I’ve seen this from the inside—in classified briefings, in Situation Room debates, and in those hallway conversations public servants whisper because they’re scared of sounding naïve:
“Does the leadership actually want the facts?”
“Are we going to get punished for being honest?”
“Do we just stay out of it?”
I faced those questions myself in Trump 1.0.
When those questions start creeping in, the system is already in trouble. Not because it’s collapsing, but because people are starting to pull back. Democracies don’t fall all at once. They thin out. They become quieter. They stop pushing back. They stop asking hard questions because the cost suddenly feels too high. That’s the danger we’re in right now, not a dramatic crisis, but a slow, steady draining of courage from the institutions that need it most.
What this means for public management is the part no one puts in a headline.
Let’s talk about the actual machinery of government, something I’ve spent most of my adult life in. Public institutions run on credibility. Not slogans. Not press releases. Credibility. Credibility comes from a simple, unglamorous principle: The rules apply the same way to everyone.
But right now?
Critics are being hauled into court.
Loyalists are being shielded.
A respected senator is being investigated for defending constitutional norms.
Civil servants are watching it all and wondering whether “doing the right thing” is still the safe option.
When you shake credibility long enough, agencies hollow out.
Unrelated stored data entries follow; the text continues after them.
Lemma exit_body x :
  server_ok (SExit x) -> typed (SExit x) ->
  parseJsonBody exit_of (json_body (exit_json x)) TerminalExitSchema (js "exit") = Ok x.
Proof.
  destruct x as [code [s|] revoked]; intros Hs Ht.
  - assert (at_most (Some 32) (count s) = true) as Hc by by apply Z.leb_le. clear Hs. cbn [typed te_signal] in Ht.
    apply parse_body_ok.
    + apply json_ok_members; [by destruct code, revoked..|].
      destruct revoked; repeat constructor; try done; destruct code; try apply num_of_Z_ok; done.
    + clear Ht. destruct code, revoked; eval_document; rewrite ?Hc; reflexivity.
    + clear Ht Hc. destruct code, revoked; eval_document; reflexivity.
  - apply parse_body_ok; destruct code, revoked; eval_document; reflexivity.
Qed.

Lemma notice_body n :
  server_ok (SNotice n) -> parseJsonBody notice_of (json_body (notice_json n)) TerminalNoticeSchema (js "notice") = Ok n.
Proof.
  destruct n as [kind [z|]]; intros Hb.
  - assert (at_least (Some 0) z = true) as Hc by by apply Z.leb_le. clear Hb.
    apply parse_body_ok; destruct kind; eval_document; rewrite ?Hc; reflexivity.
  - apply parse_body_ok; destruct kind; eval_document; reflexivity.
Qed.

Lemma client_roundtrip m b :
  client_ok m -> encodeTerminalClientMessage m = Ok b -> zlen b <= TERMINAL_CLIENT_MESSAGE_MAX_BYTES ->
  decodeTerminalClientMessage b = Ok m.
Proof.
  intros Hm He Hb. unfold decodeTerminalClientMessage. rewrite (proj2 (Z.ltb_ge _ _)) by done.
  destruct m as [data|cols rows|[z|]|]; cbn [client_ok] in Hm; cbn [encodeTerminalClientMessage] in He; try done.
  - by injection He as <-.
  - injection He as <-. unfold withTypeByte. cbn -[parseJsonBody json_body size_json TerminalSizeSchema js].
    rewrite drop_0, size_body by apply Hm. done.
  - rewrite (proj2 (Z.ltb_ge z 0)), (proj2 (Z.ltb_ge MAX_ACK_BYTES z)) in He by lia. injection He as <-.
    change (Ok (CAck (NInt (getUint32 (setUint32 z) 0))) = Ok (CAck (NInt z)) :> outcome jstring _). f_equal. f_equal. f_equal.
    rewrite <-(app_nil_r (setUint32 z)). apply (getUint32_set [] z []). unfold MAX_ACK_BYTES in Hm. lia.
  - by injection He as <-.
Qed.

Lemma server_roundtrip m :
  server_ok m -> typed m -> decodeTerminalServerMessage (encodeTerminalServerMessage m) = Ok m.
Proof.
  intros Hm Ht. destruct m as [data|x|n|]; [done| | |done].
  - cbn -[parseJsonBody json_body exit_json TerminalExitSchema js]. rewrite drop_0, exit_body by done. done.
  - cbn -[parseJsonBody json_body notice_json TerminalNoticeSchema js]. rewrite drop_0, notice_body by done. done.
Qed.

(** ** Chunks *)

Lemma chunk_loop_spec fuel z b offset :
  1 <= z -> 0 <= offset -> zlen b - offset <= Z.of_nat fuel ->
  take (Z.to_nat offset) b ++ concat (chunk_loop fuel z b offset) = b /\
  Forall (fun c => 1 <= zlen c <= z) (chunk_loop fuel z b offset).
Proof.
  intros Hz. revert offset. induction fuel as [|fuel IH]; intros offset Ho Hf; cbn [chunk_loop].
  - cbn. rewrite app_nil_r, take_ge by (unfold zlen in Hf; lia). done.
  - destruct (Z.ltb_spec offset (zlen b)) as [Hl|Hl].
    + destruct (IH (offset + z)) as [I1 I2]; [lia|lia|]. cbn [concat].
      assert (take (Z.to_nat offset) b ++ subarray offset (Z.min (offset + z) (zlen b)) b = take (Z.to_nat (offset + z)) b) as E.
      { rewrite subarray_app by lia. destruct (Z.le_gt_cases (offset + z) (zlen b)); [by rewrite Z.min_l by lia|].
        rewrite Z.min_r by lia. rewrite !take_ge; [done|unfold zlen in *; lia..]. }
      rewrite app_assoc, E. split; [done|]. constructor; [|done]. rewrite zlen_subarray by lia. lia.
    + cbn. rewrite app_nil_r, take_ge by (unfold zlen in Hl; lia). done.
Qed.

(** ** What decoders let through *)

Lemma closed_member props v k s :
  conforms count (SClosedObject props) v = true -> (k, (true, s)) ∈ props -> exists x, member k v = Some x /\ conforms count s x = true.
Proof.
  destruct v; cbn [conforms]; try done. intros [H1 _]%andb_true_iff Hp%list_elem_of_In. apply (proj1 (forallb_forall _ _) H1) in Hp.
  cbn [fst snd] in Hp. destruct (member k (JObj kvs)); [eauto|done].
Qed.

Lemma closed_optional props v k s x :
  conforms count (SClosedObject props) v = true -> (k, (false, s)) ∈ props -> member k v = Some x -> conforms count s x = true.
Proof.
  destruct v; cbn [conforms]; try done. intros [H1 _]%andb_true_iff Hp%list_elem_of_In Hm. apply (proj1 (forallb_forall _ _) H1) in Hp.
  cbn [fst snd] in Hp. by rewrite Hm in Hp.
Qed.

Lemma size_sound v cols rows :
  conforms count TerminalSizeSchema v = true -> size_of v = Some (cols, rows) -> client_ok (CResize cols rows).
Proof.
  intros Hv Hs. destruct (closed_member _ v (js "cols") (SInteger (Some TERMINAL_COLS_MIN) (Some TERMINAL_COLS_MAX)) Hv ltac:(left)) as (x & Hx & Cx).
  destruct (closed_member _ v (js "rows") (SInteger (Some TERMINAL_ROWS_MIN) (Some TERMINAL_ROWS_MAX)) Hv ltac:(right; left)) as (y & Hy & Cy).
  unfold size_of in Hs. rewrite Hx, Hy in Hs. cbn [mbind option_bind] in Hs.
  destruct (int_of x) as [c|] eqn:Ex; [|done]. destruct (int_of y) as [r|] eqn:Ey; [|done]. cbn in Hs. injection Hs as <- <-.
  destruct (int_of_conforms _ _ _ _ Cx Ex) as [X1 X2], (int_of_conforms _ _ _ _ Cy Ey) as [Y1 Y2].
  apply Z.leb_le in X1, X2, Y1, Y2. done.
Qed.

Lemma uint32_bounds b : Forall is_byte b -> zlen b = 4 -> 0 <= getUint32 b 0 <= MAX_ACK_BYTES.
Proof.
  intros Hb Hl. destruct b as [|b0 [|b1 [|b2 [|b3 [|]]]]]; try (by unfold zlen in Hl; cbn in Hl; lia).
  repeat match goal with H : Forall is_byte (_ :: _) |- _ => apply Forall_cons in H as [? ?] end. unfold is_byte, getUint32, MAX_ACK_BYTES in *. cbn. lia.
Qed.

Lemma client_sound b m : Forall is_byte b -> decodeTerminalClientMessage b = Ok m -> client_ok m /\ zlen b <= TERMINAL_CLIENT_MESSAGE_MAX_BYTES.
Proof.
  unfold decodeTerminalClientMessage. intros Hb. destruct (Z.ltb_spec TERMINAL_CLIENT_MESSAGE_MAX_BYTES (zlen b)) as [|Hl]; [done|].
  intros (type & _ & Hd)%bind_ok. split; [|done]. revert Hd.
  destruct (type =? 0); [by intros [= <-]|]. destruct (type =? 1).
  { intros ([c r] & (v & Hv & Hs)%parse_body_inv & [= <-])%bind_ok. by apply (size_sound v). }
  destruct (type =? 2).
  { destruct (Z.eqb_spec (zlen (drop 1 b)) ACK_BODY_BYTES) as [E|]; [|done]. intros [= <-]. apply uint32_bounds; [by apply Forall_drop|done]. }
  by destruct (type =? 3); [intros [= <-]|].
Qed.

Lemma server_sound b m : decodeTerminalServerMessage b = Ok m -> server_ok m.
Proof.
  unfold decodeTerminalServerMessage. intros (type & _ & Hd)%bind_ok. revert Hd.
  destruct (type =? 0); [by intros [= <-]|]. destruct (type =? 1).
  { destruct (parseJsonBody _ _ _ _) as [x|] eqn:E; [|done]. intros [= <-]. apply parse_body_inv in E as (v & Hv & Hx). unfold exit_of in Hx.
    destruct (closed_member _ v (js "signal") (SUnion [SString None (Some 32) None; SNull]) Hv ltac:(right; left)) as (y & Hy & Cy). rewrite Hy in Hx.
    destruct (member (js "exitCode") v ≫= nullable_of int_of) as [code|]; [|done]. cbn [mbind option_bind] in Hx.
    destruct (nullable_of str_of y) as [signal|] eqn:Es; [|done]. injection Hx as <-. cbn [server_ok te_signal].
    destruct y; try done; injection Es as <-; [done|]. cbn in Cy. rewrite andb_true_r, orb_false_r in Cy. by apply Z.leb_le. }
  destruct (type =? 2).
  { destruct (parseJsonBody _ _ _ _) as [n|] eqn:E; [|done]. intros [= <-]. apply parse_body_inv in E as (v & Hv & Hn). unfold notice_of in Hn.
    destruct (x ← member (js "kind") v; s ← str_of x; kind_of s) as [k|]; [|done]. cbn [mbind option_bind] in Hn.
    unfold opt_member in Hn. destruct (member (js "bytes") v) as [y|] eqn:Ey.
    - pose proof (closed_optional _ v (js "bytes") (SInteger (Some 0) None) y Hv ltac:(right; left) Ey) as Cy. destruct (int_of y) as [z|] eqn:Ez; [|done].
      injection Hn as <-. destruct (int_of_conforms _ _ _ _ Cy Ez) as [L _]. by apply Z.leb_le in L.
    - by injection Hn as <-. }
  by destruct (type =? 3); [intros [= <-]|].
Qed.

End Facts.

(** ** Frames *)

Section Frames.
  Context `{TypeBox}.

(** What the bytes of a frame say, stated without the decoders: its type byte, and the body that goes with it. The body
    of a ping or a pong is not read. A document is any JSON text of an object its schema admits. *)
Definition document (s : schema) (body : bytes) (v : json) : Prop :=
  parse (decode_text body) = Some v /\ conforms count s v = true.

Definition client_frame (m : TerminalClientMessage) (b : bytes) : Prop :=
  zlen b <= TERMINAL_CLIENT_MESSAGE_MAX_BYTES /\
  match m with
  | CData data => b = 0 :: data
  | CResize cols rows => exists body v, b = 1 :: body /\ document TerminalSizeSchema body v /\ size_of v = Some (cols, rows)
  | CAck (NInt z) => 0 <= z <= MAX_ACK_BYTES /\ b = 2 :: setUint32 z
  | CAck (NOther _) => False
  | CPing => exists body, b = 3 :: body
  end.

Definition server_frame (m : TerminalServerMessage) (b : bytes) : Prop :=
  match m with
  | SData data => b = 0 :: data
  | SExit x => exists body v, b = 1 :: body /\ document TerminalExitSchema body v /\ exit_of v = Some x
  | SNotice n => exists body v, b = 2 :: body /\ document TerminalNoticeSchema body v /\ notice_of v = Some n
  | SPong => exists body, b = 3 :: body
  end.

Lemma parse_body_exact {T} (read : json -> option T) body s name t :
  parseJsonBody read body s name = Ok t <-> exists v, document s body v /\ read v = Some t.
Proof.
  unfold parseJsonBody, document. split.
  - destruct (parse _) as [v|]; [|done]. rewrite check_conforms. destruct (conforms count s v) eqn:E; [|done].
    destruct (read v) eqn:R; [|done]. intros [= <-]. eauto.
  - intros (v & [-> Hc] & Hr). by rewrite check_conforms, Hc, Hr.
Qed.

Lemma uint32_read body : Forall is_byte body -> zlen body = ACK_BODY_BYTES -> body = setUint32 (getUint32 body 0).
Proof.
  intros Hb Hl. destruct body as [|b0 [|b1 [|b2 [|b3 [|]]]]]; try (by unfold zlen, ACK_BODY_BYTES in Hl; cbn in Hl; lia).
  repeat match goal with H : Forall is_byte (_ :: _) |- _ => apply Forall_cons in H as [? ?] end.
  unfold is_byte, setUint32, getUint32 in *. cbn [nth Nat.add]. repeat f_equal; Z.to_euclidean_division_equations; lia.
Qed.
Lemma relay_accounts_for_output_witness :
  let '(r, es) := relay_run slow_socket createTerminalSocketRelay slow_run in
  incoming slow_socket true createTerminalSocketRelay slow_run = departed es ++ rl_queue r /\
  discarded es = [[0; 99; 99]] /\ announced es = [3] /\ rl_queuedBytes r <= 38 /\ rl_closed r = true.
Proof.
  pose proof (relay_accounts_for_output slow_socket slow_run) as H.
  remember (relay_run slow_socket createTerminalSocketRelay slow_run) as run eqn:E. destruct run as [r es].
  destruct H as (H1 & _ & _ & _ & _ & H6). split; [exact H1|].
  specialize (H6 32 ltac:(cbn; lia) ltac:(lia) ltac:(intros n; vm_compute; discriminate) ltac:(repeat constructor; vm_compute; discriminate)).
  vm_compute in E. injection E as -> ->. vm_compute. split; [reflexivity|]. split; [reflexivity|]. split; [discriminate|reflexivity].
Defined.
People stop raising concerns. They stop innovating. They stop making bold decisions. They stop telling the truth up the chain because they’re afraid of what happens if the truth is inconvenient. A hesitating government is a vulnerable government. Not because it’s weak, but because it loses the one strength that makes democracies resilient: the integrity of the people inside it.
So what’s the bigger takeaway here?
It’s not that the system is doomed. It’s that the system is under pressure, from directions most Americans never see, in legal filings, internal memos, investigations, and whispered warnings inside agencies.
And here’s the part that really matters:
Law is only as strong as the people who enforce it without fear or favor.
The military is only as trustworthy as the officers who feel safe to speak honestly.
Government is only as resilient as the truth-tellers we refuse to abandon.
Right now, those people need backup. They need the public to pay attention. They need citizens who understand what’s at stake, even if the headlines don’t explain it. Because you don’t lose a democracy when the tanks roll, you lose it when the truth-tellers look around, realize no one is coming to help them, and decide to walk away quietly.
If I’ve learned anything from my time in national security, it’s this:
Strong countries aren’t the ones with the biggest weapons or the loudest leaders. They’re the ones where the rule-followers are braver than the rule-breakers. Where truth is a duty, not a gamble. Where public service is honored, not threatened.
The guardians are under pressure. How we respond, how loudly we speak, how clearly we see what’s happening, will determine whether they can keep standing.
And whether the system we inherited still has enough integrity left to pass down to the next generation.